# Aim of the task:
Read through the data below and state how many of its lines contain the word "Halloc", adding nothing.

# Task material:
(** C26: the copy constructor of a table reached by a sequence of calls, without
    an overfull [rehash(0)] ([calls_ok]), either runs out of memory or gives a
    table with the same elements: a loop visits the same elements and every
    lookup gives the same value. *)
Theorem phmap_copy `{GOk : GroupOk} {K V : Type} `{Countable K} (hash : K -> Z) (alloc : Z -> bool) (junk : Z)
    (calls : list (call K V)) t replies :
  (forall n, alloc n = true -> n < 2 ^ 59 - 1) -> calls_ok hash alloc junk new_table calls = true ->
  exec_all hash alloc junk new_table calls = Ok (t, replies) ->
  exists r, copy_construct hash alloc junk t = Ok r /\
    match r with
    | Some t' => size_ t' = size_ t /\ (forall k, at_ hash t' k = at_ hash t k) /\
        exists l l', elements t = Ok l /\ elements t' = Ok l' /\ l ≡ₚ l'
    | None => exists c, c <= 4 * size_ t /\ alloc c = false
    end.
Proof.
  intros Halloc Hok E. destruct (exec_all_spec hash alloc junk Halloc calls new_table ∅) as (t1 & rs & m & E' & _ & Hwf);
    [by left|done|]. rewrite E in E'. injection E' as <- <-.
  destruct (copy_construct_wf hash alloc junk Halloc t m Hwf) as (r & -> & Hr). exists r. split; [done|].
  destruct r as [t'|]; [|done]. split_and!.
  - by rewrite (wf_size hash t' m Hr), (wf_size hash t m Hwf).
  - intros k. by rewrite (at_wf hash t' m k Hr), (at_wf hash t m k Hwf).
  - destruct (elements_wf hash t m Hwf) as [E1 P1], (elements_wf hash t' m Hr) as [E2 P2].
    exists (contents t), (contents t'). split_and!; [done..|by rewrite P1, P2].
Qed.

# Result of the task:
2